Résumé
Lida a 81 ans et vit dans une colonie suédoise en voie de disparition dans l’est de l’Ukraine. Alors qu’elle et sa petite sœur Maria se trouvaient dans un camp de travail soviétique en Sibérie dans les années 50, Lida a donné naissance à son fils Arvid, qui vit aujourd’hui à Saint-Pétersbourg et qu’elle n’a plus revu depuis 1976. Maria, elle, est restée en Sibérie depuis leur libération du camp. Les deux sœurs ne se sont pas revues depuis. Lida et Maria sont deux des six dernier·e·s locuteur·trice·s du vieux suédois, une langue en voie d’extinction datant des années 1 800.
L'avis de Tënk
Lida divague. Elle narre son récit d’une voix éraillée, passe du lointain au proche, évoque au passage des fils perdus, une famille dispersée, des commérages sur ses camarades de pension.
Dans ce film baigné d’une aura de mystère, la cinéaste Anna Eborn construit des tableaux sublimes, où la lumière froide fait jaillir des éclats de couleurs délavées, contribuant à accentuer l’étrangeté intemporelle et poétique de cet univers improbable.

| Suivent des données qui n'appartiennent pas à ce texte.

(* ===== verification/SortTheorems.v ===== *)
(** The sorting library: what its entry points promise.

    Every statement is over an arbitrary strict weak order and says that the
    routine returns, that is, it stays inside the array and its loops stop. *)
From stdpp Require Import base numbers list option sorting.
From Stdlib Require Import ZArith Lia.
From S2P Require Import Prelude Arrays SortSpec SortInsertion SortExchange SortMerge SortHeap SortQuick.

Local Open Scope Z_scope.

Section lim.
Context {A : Type} (comp : A -> A -> bool) `{!StrictWeakOrder comp}.
Implicit Types (a b : list A).

(** [lim < arr.size() ? lim : arr.size()] *)
Lemma clamp_min lim a : (if lim <? alen a then lim else alen a) = Z.min lim (alen a).
Proof. destruct (Z.ltb_spec lim (alen a)); lia. Qed.

Lemma sorts_prefix_trivial n a : n <= 1 -> sorts_prefix comp n a a.
Proof. split; auto with sort lia. Qed.

Lemma insertion_lim_spec a lim : 0 <= lim ->
  returns (insertion_lim comp a lim) (sorts_prefix comp (Z.min lim (alen a)) a).
Proof.
  intros. unfold insertion_lim. rewrite clamp_min. pose proof (alen_nonneg a).
  eapply returns_mono; [apply (insertion_prefix comp); lia|]. intros b (? & _ & ?). by split.
Qed.

Lemma quick_lim_spec a lim : 0 <= lim ->
  returns (quick_lim comp a lim) (sorts_prefix comp (Z.min lim (alen a)) a).
Proof.
  intros. unfold quick_lim. rewrite clamp_min. pose proof (alen_nonneg a).
  apply returns_if; intros Hc.
  - apply (quick_range comp); lia.
  - apply returns_ret, sorts_prefix_trivial. lia.
Qed.

Lemma as_heap_lim_spec a lim : 0 <= lim ->
  returns (as_heap_lim comp a lim) (sorts_prefix comp (Z.min lim (alen a)) a).
Proof.
  intros. unfold as_heap_lim. rewrite clamp_min. pose proof (alen_nonneg a).
  apply (heap_prefix_spec comp). lia.
Qed.

Context (new_array : Z -> list A) (new_array_len : forall n, 0 < n -> alen (new_array n) = n).

Lemma range_sorts_prefix n a b : 0 <= n -> range_stably_sorted comp 0 (n - 1) a b -> sorts_prefix comp n a b.
Proof.
  intros Hn (L & Hout & (Hp & Hs) & _). split.
  - apply segment_perm_rperm; [lia|lia|done|done].
  - apply StronglySorted_segment; [lia|done].
Qed.

Lemma merge_lim_spec a lim : 0 <= lim ->
  returns (merge_lim comp new_array a lim) (sorts_prefix comp (Z.min lim (alen a)) a).
Proof using new_array_len StrictWeakOrder0.
  intros. unfold merge_lim. rewrite clamp_min. pose proof (alen_nonneg a).
  apply returns_if; intros Hc.
  - eapply returns_mono; [apply (merge_sort_spec comp new_array new_array_len); lia|]. intros b.
    apply (range_sorts_prefix). lia.
  - apply returns_ret, sorts_prefix_trivial. lia.
Qed.

Lemma merge_bottom_up_lim_spec a lim : 0 <= lim ->
  returns (merge_bottom_up_lim comp new_array a lim) (sorts_prefix comp (Z.min lim (alen a)) a).
Proof using new_array_len StrictWeakOrder0.
  intros. unfold merge_bottom_up_lim. rewrite clamp_min. pose proof (alen_nonneg a).
  apply returns_if; intros Hc.
  - eapply returns_mono; [apply (bottom_up_spec comp new_array new_array_len); lia|]. intros b (? & _ & ?). by split.
  - apply returns_ret, sorts_prefix_trivial. lia.
Qed.
End lim.

Section theorems.
Context {A : Type} (comp : A -> A -> bool) `{!StrictWeakOrder comp}.
Implicit Types (a b : list A).

Context (new_array : Z -> list A) (new_array_len : forall n, 0 < n -> alen (new_array n) = n).

(** C1: the default entry point [sort::sort] (introsort) stays inside the
    array, terminates, and leaves a sorted permutation of its input, for
    every comparator that is a strict weak order. *)
Theorem sort_sorts a : returns (sort comp a) (sorts comp a).
Proof. exact (sort_spec comp a). Qed.

(** C2: [sort::merge], its bottom-up variant, [sort::stable], insertion sort and
    bubble sort (with the last-exchange bound) terminate in bounds, sort, and are
    stable: every class of equivalent elements keeps its order, for whatever
    values the allocated scratch buffer holds.  So they are one function: on every
    input all of them return the same array. *)
Theorem merge_sorts_stably a :
  returns (insertion comp a) (stably_sorts comp a) /\ returns (__bubble comp a) (stably_sorts comp a) /\
  returns (merge comp new_array a) (stably_sorts comp a) /\
  returns (merge_bottom_up comp new_array a) (stably_sorts comp a) /\
  returns (stable_sort comp new_array a) (stably_sorts comp a) /\
  insertion comp a = __bubble comp a /\ insertion comp a = merge comp new_array a /\
  insertion comp a = merge_bottom_up comp new_array a /\ insertion comp a = stable_sort comp new_array a.
Proof using new_array_len StrictWeakOrder0.
  destruct (insertion_full comp a) as (b & -> & Hb), (bubble_spec comp a) as (b1 & -> & H1).
  destruct (merge_spec comp new_array new_array_len a) as (b2 & E2 & H2), (merge_bottom_up_spec comp new_array new_array_len a) as (b3 & -> & H3).
  unfold stable_sort. rewrite E2. split_and!; try (by apply returns_ret); f_equal; by eapply stably_sorts_unique.
Qed.

(** C3: quick sort (median of three, Lomuto partition, recursion on the
    smaller side), heap sort, selection sort and shell sort (for the extended
    Ciura gaps) each return a sorted permutation of their input, without
    leaving the array. *)
Theorem in_place_sorts a :
  returns (quick comp a) (sorts comp a) /\ returns (heap comp a) (sorts comp a) /\
  returns (__selection comp a) (sorts comp a) /\ returns (__shell comp a) (sorts comp a).
Proof.
  split_and!; [exact (quick_spec comp a)|exact (heap_spec comp a)
    |exact (selection_spec comp a)|exact (shell_spec comp a)].
Qed.

(** C4: comb sort terminates (its loop has no explicit bound: every pass
    with an exchange removes an inversion) and sorts. *)
Theorem comb_terminates_sorted a : returns (__comb comp a) (sorts comp a).
Proof. exact (comb_spec comp a). Qed.

(** C7: [nth_element] puts the element of rank [k] at [k], everything before
    it not larger and everything after it not smaller; [partial_sort] puts
    the [k] smallest elements first and in order; the overloads of the sorts with a
    limit touch only the first [min(lim, size)] elements and sort them; [is_sorted]
    decides sortedness, and [is_sorted_until] returns the end of the longest sorted
    prefix. *)
Theorem selection_algorithms a k lim : 0 <= lim ->
  let spec := sorts_prefix comp (Z.min lim (alen a)) a in
  (0 <= k < alen a ->
   returns (__nth_element comp a k) (fun b => a ≡ₚ b /\ placed comp k b) /\
   returns (__partial_sort comp a k) (fun b => a ≡ₚ b /\
     sorted_in comp 0 (k - 1) b /\ split_at comp k (alen a - 1) b)) /\
  returns (insertion_lim comp a lim) spec /\
  returns (merge_lim comp new_array a lim) spec /\
  returns (merge_bottom_up_lim comp new_array a lim) spec /\
  returns (quick_lim comp a lim) spec /\
  returns (as_heap_lim comp a lim) spec /\
  returns (__is_sorted comp a) (fun r => r = true <-> StronglySorted (le comp) a) /\
  returns (__is_sorted_until comp a) (fun r =>
    sorted_in comp 0 (r - 1) a /\
    (r = alen a \/ 1 <= r < alen a /\
      exists x y, a.[r] = Some x /\ a.[r - 1] = Some y /\ comp x y = true)).
Proof using new_array_len StrictWeakOrder0.
  intros Hl. split; [|split_and!].
  - intros Hk. split; [by apply (nth_element_spec comp)|]. eapply returns_mono; [apply (partial_sort_spec comp); lia|].
    intros b (Hp & Hs & Hsp). by rewrite Z.min_l in Hs, Hsp by lia.
  - by apply (insertion_lim_spec comp).
  - by apply (merge_lim_spec comp new_array new_array_len).
  - by apply (merge_bottom_up_lim_spec comp new_array new_array_len).
  - by apply (quick_lim_spec comp).
  - by apply (as_heap_lim_spec comp).
  - exact (is_sorted_spec comp a).
  - eapply returns_mono; [exact (is_sorted_until_spec comp a)|]. by intros r [? ?].
Qed.
End theorems.

(** ** Witnesses: integers, and pairs ordered by their first component *)

Definition by_fst (x y : Z * Z) : bool := Z.ltb x.1 y.1.

#[export] Instance by_fst_swo : StrictWeakOrder by_fst.
Proof. exact (key_swo fst). Qed.

Definition zeros {A} (x : A) (n : Z) : list A := replicate (Z.to_nat n) x.

Lemma zeros_len {A} (x : A) n : 0 < n -> alen (zeros x n) = n.
Proof. intros. unfold alen, zeros. rewrite length_replicate. lia. Qed.

Definition pairs : list (Z * Z) := [(2, 0); (1, 1); (2, 2); (1, 3); (0, 4)].

Lemma sort_sorts_witness : returns (sort Z.ltb [3; 1; 2]) (sorts Z.ltb [3; 1; 2]).
Proof. apply (sort_sorts Z.ltb). Defined.

Lemma merge_sorts_stably_witness :
  returns (merge by_fst (zeros (0, 0)) pairs) (stably_sorts by_fst pairs) /\
  insertion by_fst pairs = merge_bottom_up by_fst (zeros (0, 0)) pairs /\
  merge by_fst (zeros (0, 0)) pairs = Some [(0, 4); (1, 1); (1, 3); (2, 0); (2, 2)].
Proof. split_and!; [apply (merge_sorts_stably by_fst (zeros (0, 0)) (zeros_len _))..|by vm_compute]. Defined.

Lemma in_place_sorts_witness :
  returns (quick Z.ltb [3; 1; 2; 1]) (sorts Z.ltb [3; 1; 2; 1]) /\
  returns (heap Z.ltb [3; 1; 2; 1]) (sorts Z.ltb [3; 1; 2; 1]) /\
  returns (__selection Z.ltb [3; 1; 2; 1]) (sorts Z.ltb [3; 1; 2; 1]) /\
  returns (__shell Z.ltb [3; 1; 2; 1]) (sorts Z.ltb [3; 1; 2; 1]).
Proof. apply (in_place_sorts Z.ltb). Defined.

Lemma comb_terminates_sorted_witness : returns (__comb Z.ltb [3; 1; 2]) (sorts Z.ltb [3; 1; 2]).
Proof. apply (comb_terminates_sorted Z.ltb). Defined.

Lemma selection_algorithms_witness :
  returns (__nth_element Z.ltb [4; 3; 1; 2] 2) (fun b => [4; 3; 1; 2] ≡ₚ b /\ placed Z.ltb 2 b) /\
  returns (quick_lim Z.ltb [4; 3; 1; 2] 2) (sorts_prefix Z.ltb 2 [4; 3; 1; 2]).
Proof.
  split; apply (selection_algorithms Z.ltb (zeros 0) (zeros_len 0) [4; 3; 1; 2] 2 2); unfold alen; simpl; lia.
Defined.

Une vieille femme suédoise, aux yeux rieurs, cache ses secrets sous les récits fragmentés de ses souvenirs. La Suède des années 30, les privations, la guerre, le camp de travail en Sibérie, puis cet hospice ukrainien, où elle finit ses jours éloignée de ses proches.
Mais pourquoi Lida vit-elle ainsi, sans donner de nouvelles à sa sœur et à son fils? Une forme de rébellion étrange semble couver sous les rides sinueuses de son visage malicieux. Le film, sans lever de voile impudique sur les mystères, en souligne les forces insondables et les répercussions tragiques en rétablissant une forme de communication magique entre cette famille dispersée.
La disparition lente des pensionnaires, la mort qui rôde partout, les langues qui disparaissent, et avec elles, les mondes qui s’effondrent, tout ce mouvement de lente dissolution n’empêche pourtant pas le mouvement de la vie de trouver son sillon, même dans cet hospice oublié par le temps.